醉马草DNA提取方法的对比与优化  被引量：7

作　　者：陈雅琦 苏楷淇 李春杰[1] Chen Yaqi;Su Kaiqi;Li Chunjie(State Key Laboratory of Grassland Agro-ecosystems/Engineering Research Center of Grassland Industry,Ministry of Education/Gansu Tech Innovation Centre of Western China Grassland Industry/Center for Grassland Microbiome/College of Pastoral Agriculture Science and Technology,Lanzhou University,Lanzhou 730000,China)

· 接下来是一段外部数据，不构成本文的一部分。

(* ===== verification/PyBindings.v ===== *)
(** * Python bindings ([router-py/src/lib.rs])

    The two classes that Python sees: an index with a fixed block size, and an
    in-process router that keeps one core router per policy.  Every method
    releases the interpreter lock around its core call, so a run of the
    bindings is a sequence of calls.  A panic is [None]. *)

From Stdlib Require Import SpecFloat.
From S2P Require Import Prelude Float64 Hashing Config Request Worker Inflight Belief Prefix Router.

(** ** Exceptions *)

Inductive PyErr :=
  | PyKvRouterError (message : rstr)
  | PyNoHealthyWorkersError (message : rstr)
  | PyPolicyError (message : rstr)
  | PyValueError (message : rstr).

#[export] Instance PyErr_eq_dec : EqDecision PyErr.
Proof. solve_decision. Defined.

(** [except KvRouterError] catches the exception ([create_exception!]). *)
Definition is_kv_router_error (e : PyErr) : bool :=
  match e with PyValueError _ => false | _ => true end.

Definition to_py_error (error : RouterError) : PyErr :=
  match error with
  | NoHealthyWorkers _ | NoHealthyWorkersInPool _ _ =>
      PyNoHealthyWorkersError (show_RouterError error)
  | DisaggregatedRequiresTwoPhase | PolicyNotImplemented _ =>
      PyPolicyError (show_RouterError error)
  | other => PyKvRouterError (show_RouterError other)
  end.

Definition parse_policy (policy : rstr) : result PyErr RoutingPolicy :=
  if decide (policy = lit "round_robin") then Ok RoundRobin
  else if decide (policy = lit "cache_aware") then Ok CacheAware
  else if decide (policy = lit "disaggregated") then
    Err (PyPolicyError
      (lit "policy `disaggregated` needs the two-phase server flow (prefill -> KV transfer -> "
       ++ lit "decode); use the HTTP router for it"))
  else
    Err (PyPolicyError (lit "unknown policy `" ++ policy
      ++ lit "`; expected `round_robin` or `cache_aware`")).

(** ** [Duration::from_secs_f64] *)

(** [num / den], rounded to nearest, ties to even. *)
Definition div_round_even (num den : N) : N :=
  let q := (num / den)%N in
  match ((2 * (num mod den)) ?= den)%N with
  | Lt => q
  | Gt => q + 1
  | Eq => if N.even q then q else q + 1
  end%N.

(** Nanoseconds; a value that is negative, not finite or does not fit 64 bits
    of seconds panics. *)
Definition from_secs_f64 (x : f64) : option duration :=
  match x with
  | S754_zero _ => Some 0%N
  | S754_finite false m e =>
      let nanos :=
        if decide (0 ≤ e)%Z then (Npos m * Z.to_N (2 ^ e) * 1000000000)%N
        else div_round_even (Npos m * 1000000000) (Z.to_N (2 ^ (- e))) in
      if decide (nanos / 1000000000 < u64_modulus)%N then Some nanos else None
  | _ => None
  end.

(** ** [PyPrefixIndex] *)

Module PyPrefixIndex.

Record t {T : Type} := {
  inner : T;
  block_size : N;
  ttl : duration;
  max_entries : N;
  workers : gset WorkerId;
}.
Arguments t : clear implicits.

Section operations.
Context {T : Type} `{BI : BeliefIndex T} {HM : HashMapOrder} {BH : BlockHash}.

Definition new (block_size : N) (ttl_seconds : f64) (max_entries : N) :
    option (result PyErr (t T)) :=
  if decide (block_size = 0%N) then Some (Err (PyValueError (lit "block_size must be >= 1")))
  else if negb (f64_is_finite ttl_seconds) || SFltb ttl_seconds f64_0 then
    Some (Err (PyValueError (lit "ttl_seconds must be a finite, non-negative number")))
  else
    ttl ← from_secs_f64 ttl_seconds;
    Some (Ok {| inner := bi_new; block_size := block_size; ttl := ttl;
                max_entries := max_entries; workers := ∅ |}).

Definition insert (now : instant) (worker_id : WorkerId) (prompt : rstr) (s : t T) : t T :=
  let chain := chain_hash prompt (block_size s) in
  {| inner := bi_record now worker_id chain (inner s); block_size := block_size s; ttl := ttl s;
     max_entries := max_entries s; workers := {[worker_id]} ∪ workers s |}.

(** The [map] over the worker ids; [now k] is the clock at the [k]-th match. *)
Fixpoint match_all (now : nat → instant) (chain : list N) (ids : list WorkerId) (idx : T) :
    list (WorkerId * nat) * T :=
  match ids with
  | [] => ([], idx)
  | worker :: ids =>
      let '(matched, idx) := bi_longest_match (now 0) worker chain idx in
      let '(rest, idx) := match_all (λ k, now (S k)) chain ids idx in
      ((worker, matched) :: rest, idx)
  end.

Definition with_inner (idx : T) (s : t T) : t T := {|
  inner := idx; block_size := block_size s; ttl := ttl s;
  max_entries := max_entries s; workers := workers s |}.

Definition lookup (now : nat → instant) (prompt : rstr) (s : t T) :
    list (WorkerId * nat) * t T :=
  let chain := chain_hash prompt (block_size s) in
  let '(matches, idx) := match_all now chain (hs_iter (workers s)) (inner s) in
  (sort_by_key fst matches, with_inner idx s).

Definition evict_stale (now : instant) (s : t T) : (nat * nat) * t T :=
  let '(stats, idx) := bi_evict now (ttl s) (max_entries s) (inner s) in
  ((expired stats, lru_evicted stats), with_inner idx s).

Definition len (s : t T) : nat := bi_len (inner s).
End operations.
End PyPrefixIndex.

(** ** [PyRouter] *)

#[export] Instance RoutingPolicy_countable : Countable RoutingPolicy.
Proof.
  refine {|
    encode p := match p with RoundRobin => 1 | CacheAware => 2 | Disaggregated => 3 end%positive;
    decode n := Some (match n with 1 => RoundRobin | 2 => CacheAware | _ => Disaggregated end)%positive;
  |}.
  by intros [].
Defined.

(** [py_route_decision]: what [route] hands to Python. *)
Record PyRouteDecision := {
  prd_worker : rstr;
  prd_matched_blocks : nat;
  prd_prompt_blocks : nat;
  prd_score : f64;
}.

Module PyRouter.

(** The registry is shared by the routers and fixed after construction. *)
Record t {T : Type} := {
  registry : WorkerRegistry.t;
  base_config : RouterConfig;
  routers : gmap RoutingPolicy (Router.t T);
}.
Arguments t : clear implicits.

(** [config.routing_policy = policy]. *)
Definition with_policy (policy : RoutingPolicy) (c : RouterConfig) : RouterConfig := {|
  cfg_workers := cfg_workers c; cfg_routing_policy := policy;
  cfg_health_check_interval_secs := cfg_health_check_interval_secs c;
  cfg_prompt_block_chars := cfg_prompt_block_chars c;
  cfg_cache_weight := cfg_cache_weight c; cfg_load_weight := cfg_load_weight c;
  cfg_prefix_index_ttl_secs := cfg_prefix_index_ttl_secs c;
  cfg_prefix_index_max_entries := cfg_prefix_index_max_entries c;
  cfg_kv_transfer_cost_ms := cfg_kv_transfer_cost_ms c;
  cfg_metrics_scrape := cfg_metrics_scrape c;
  cfg_engine_metrics_interval_secs := cfg_engine_metrics_interval_secs c;
  cfg_engine_cache_hit_metric := cfg_engine_cache_hit_metric c;
  cfg_discovery := cfg_discovery c |}.

Definition python_config (workers : list rstr) (cache_weight load_weight : f64)
    (block_size : N) : RouterConfig := {|
  cfg_workers := (λ url, {| wc_url := url; wc_pool := Both |}) <$> workers;
  cfg_routing_policy := RoundRobin;
  cfg_health_check_interval_secs := 5;
  cfg_prompt_block_chars := block_size;
  cfg_cache_weight := cache_weight;
  cfg_load_weight := load_weight;
  cfg_prefix_index_ttl_secs := 300;
  cfg_prefix_index_max_entries := 100000;
  cfg_kv_transfer_cost_ms := 20;
  cfg_metrics_scrape := false;
  cfg_engine_metrics_interval_secs := 15;
  cfg_engine_cache_hit_metric := lit "vllm:gpu_prefix_cache_hit_rate";
  cfg_discovery := DiscoveryConfig_default |}.

Definition python_request (prompt : rstr) : ChatCompletionRequest unit := {|
  req_model := lit "python-embedding";
  req_messages := [{| msg_role := lit "user"; msg_content := prompt |}];
  req_max_tokens := None; req_temperature := None; req_stream := false; req_extra := ∅ |}.

Section operations.
Context {T : Type} `{BI : BeliefIndex T} {HM : HashMapOrder} {BH : BlockHash}.

(** Every configured worker is treated as healthy. *)
Definition healthy_registry (workers : list WorkerConfig) : WorkerRegistry.t :=
  foldl (λ reg index, (WorkerRegistry.set_healthy (N.of_nat index) true reg).2)
    (WorkerRegistry.from_config workers) (seq 0 (length workers)).

Definition new (workers : list rstr) (cache_weight load_weight : f64) (block_size : N) :
    result PyErr (t T) :=
  if decide (workers = []) then Err (PyKvRouterError (lit "`workers` must not be empty"))
  else if decide (block_size = 0%N) then Err (PyValueError (lit "block_size must be >= 1"))
  else
    let config := python_config workers cache_weight load_weight block_size in
    Ok {| registry := healthy_registry (cfg_workers config); base_config := config;
          routers := ∅ |}.

Definition get_or_create (policy : RoutingPolicy) (s : t T) : Router.t T * t T :=
  match routers s !! policy with
  | Some router => (router, s)
  | None =>
      let router := Router.new (registry s) (with_policy policy (base_config s)) in
      (router, {| registry := registry s; base_config := base_config s;
                  routers := <[policy := router]> (routers s) |})
  end.

(** The router of [policy] after a selection on the shared handle. *)
Definition put (policy : RoutingPolicy) (r : Router.t T) (s : t T) : t T := {|
  registry := registry s; base_config := base_config s;
  routers := <[policy := r]> (routers s) |}.

Definition decision_of (now : nat → instant) (prompt policy : rstr) (s : t T) :
    option (result PyErr RouteDecision * t T) :=
  match parse_policy policy with
  | Err e => Some (Err e, s)
  | Ok policy =>
      let '(router, s) := get_or_create policy s in
      '(out, router') ← Router.select_for_chat now (python_request prompt) router;
      Some (map_err to_py_error out, put policy router' s)
  end.

Definition select_worker (now : nat → instant) (prompt policy : rstr) (s : t T) :
    option (result PyErr rstr * t T) :=
  match decision_of now prompt policy s with
  | Some (out, s') => Some ((λ decision, w_url (rd_worker decision)) <$> out, s')
  | None => None
  end.

Definition route (now : nat → instant) (prompt policy : rstr) (s : t T) :
    option (result PyErr PyRouteDecision * t T) :=
  match decision_of now prompt policy s with
  | Some (out, s') =>
      Some ((λ decision, {|
        prd_worker := w_url (rd_worker decision);
        prd_matched_blocks := rd_matched_prefix_len decision;
        prd_prompt_blocks := rd_prompt_blocks decision;
        prd_score := rd_score decision |}) <$> out, s')
  | None => None
  end.

(** A sequence of calls ([prompt], [policy]) and their outcomes. *)
Fixpoint run (now : nat → instant) (calls : list (rstr * rstr)) (s : t T) :
    option (list (result PyErr RouteDecision) * t T) :=
  match calls with
  | [] => Some ([], s)
  | (prompt, policy) :: calls =>
      '(out, s') ← decision_of now prompt policy s;
      '(outs, s'') ← run now calls s';
      Some (out :: outs, s'')
  end.
End operations.
End PyRouter.

(** ** The index seen from Python *)

Module PyIndexRuns.
Import PyPrefixIndex.

(** Calls that change beliefs or only touch them. *)
Inductive op :=
  | Insert (now : instant) (worker_id : WorkerId) (prompt : rstr)
  | Lookup (now : nat → instant) (prompt : rstr).

Section runs.
Context {T : Type} `{BIL : BeliefIndexLaws T} {HM : HashMapOrder} {BH : BlockHash}.
Implicit Types (s : t T) (ops : list op) (w : WorkerId) (prompt : rstr).

Definition apply (s : t T) (o : op) : t T :=
  match o with
  | Insert now w prompt => insert now w prompt s
  | Lookup now prompt => (lookup now prompt s).2
  end.

(** What was inserted. *)
Definition inserted (ops : list op) : list (WorkerId * rstr) :=
  omap (λ o, match o with Insert _ w prompt => Some (w, prompt) | Lookup _ _ => None end) ops.

(** Some inserted prompt of [w] has the block [h]. *)
Definition seen (block_size : N) (ins : list (WorkerId * rstr)) w (h : N) : bool :=
  existsb (λ x, bool_decide (x.1 = w ∧ h ∈ chain_hash x.2 block_size)) ins.

Lemma match_all_spec now chain ids (idx : T) :
  bi_ok idx →
  ∃ idx', match_all now chain ids idx =
      ((λ w, (w, held_prefix (bi_holds idx w) chain)) <$> ids, idx') ∧
    bi_ok idx' ∧ ∀ w h, bi_holds idx' w h = bi_holds idx w h.
Proof.
  revert now idx. induction ids as [|w ids IH]; intros now idx Hok; cbn [match_all].
  { by exists idx. }
  pose proof (bi_match_len (now 0) w chain _ Hok) as Hlen.
  pose proof (bi_match_ok (now 0) w chain _ Hok) as Hok'.
  pose proof (λ i h, bi_match_holds (now 0) w chain _ i h Hok) as Hh.
  destruct (bi_longest_match _ _ _ _) as [matched idx1]. cbn [fst snd] in *.
  destruct (IH (λ k, now (S k)) idx1 Hok') as (idx' & -> & Hidx & Hheld).
  exists idx'. split_and!; [|done|by intros; rewrite Hheld].
  rewrite fmap_cons, Hlen. do 2 f_equal. apply list_fmap_ext. intros i w' _. f_equal.
  apply held_prefix_ext. intros. apply Hh.
Qed.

机构地区：[1]兰州大学草地农业生态系统国家重点实验室/兰州大学草地农业教育部工程研究中心/兰州大学甘肃省西部草业技术创新中心/兰州大学草地微生物研究中心/兰州大学草地农业科技学院,甘肃兰州730000

出　　处：《草学》2020年第5期32-38,共7页Journal of Grassland and Forage Science

基　　金：国家“973”项目课题(2014CB138702);青藏高原第二次科考项目(2019QZKK0302);教育部创新团队发展计划(IRT_17R50);中央高校基本科研业务费项目(LZUJBKY-2020-kb10)资助。

摘　　要：醉马草是一种多年生牧草,为禾本科芨芨草属,常用于机场草坪建植和草原生态恢复,因其重要的经济与生态价值近年来被广泛研究关注。醉马草幼苗含有的酚类、蛋白质等杂质严重影响DNA的提取质量,常规技术不能很好地满足高质量的实验要求。本实验以醉马草幼苗为材料,分别采用SDS、CTAB、高盐法提取醉马草幼苗全基因组DNA。研究发现使用SDS法提取的DNA浓度为176ng·μL^-1,提取率为30%,A值为1.7。使用CTAB法提取的DNA浓度为140ng·μL^-1,提取率为23%,A值为1.68。使用高盐法提取的DNA浓度为37.7ng·μL^-1,提取率为6%,A值为1.1。利用CTAB对提取出的DNA进一步纯化,用琼脂糖凝胶电泳和超微量分光光度计检测DNA的浓度和纯度,通过PCR分析验证优化后CTAB法提取DNA的效果。结果表明各方法纯化后的DNA浓度为:SDS法(223ng·μL^-1)﹥CTAB法(219ng·μL^-1)﹥高盐法(77ng·μL^-1);A值为:SDS法(1.8)>CTAB法(1.77)﹥高盐法(1.4),其中DNA浓度较纯化前分别提高27.1%(SDS法)、57.1%(高盐法)、51.0%(CTAB法),且电泳图片显示DNA条带清晰明亮,无明显拖尾现象。因此,三种方法间使用SDS法提取DNA的效果最佳,且加入纯化步骤可进一步提高DNA提取质量。本研究旨在为醉马草的分子生物学研究提供技术支持与科学依据。Achnatherum inebrians(drunken horse grass)is a kind of perennial grasses,belongs to the subfamily Pooideae,which are commonly utilized as airport lawn and grassland ecological recovery plants.Because of its high value in ecological and economical fields,A.inebrians has been widely attended recently.drunken horse grass seedlings content phenols impurities and protein severely affect the quality of DNA extraction,conventional technology is not able to satisfy the requirement of the high quality on experiment.The experiment applied A.inebrains seedlings as materials,by using SDS,CTAB and high-salt extracted methods respectively to extract drunken horse grass whole DNA.Our study has found that the concentration of DNA was 176 ng·μL^-1,the extracted rate was 30%and A value was 1.7 by using SDS method;the concentration of DNA was 140 ng·μL^-1,the extracted rate was 23%and A value was 1.68 by using CTAB method;and the concentration of DNA was 37.7 ng·μL^-1,the extracted rate was 6%and A value was 1.1 by using high-salt method.What’s more,after purification by CTAB,then tested the quality of DNA by agarose gel electrophoresis and ultramacho spectrophotometer,through PCR analyzed showed that the result has optimized.The concentration of DNA has been SDS(223 ng·μL^-1)﹥CTAB(219 ng·μL^-1)>high-salt(77 ng·μL^-1);A value:SDS(1.8)﹥CTAB(1.77)﹥high-salt(1.4),and concentration had risen 27.1%(SDS)、57.1%(high-salt)、51.0%(CTAB),respectively,and DNA electrophoresis image showed a clear and bright stripe with no obvious trailing phenomenon.Therefore,the SDS method had been the best choose for extracting A.inebrains DNA from the three methods,and further purification by CTAB could increase both quality and quantity.Our study is concentrated on the technique support and theory evidence for the further studies on A.inebrains molecular research.

关 键 词：醉马草 DNA提取质量 SDS法 CTAB法 高盐法 纯化 

分 类 号：S543.03[农业科学—作物学]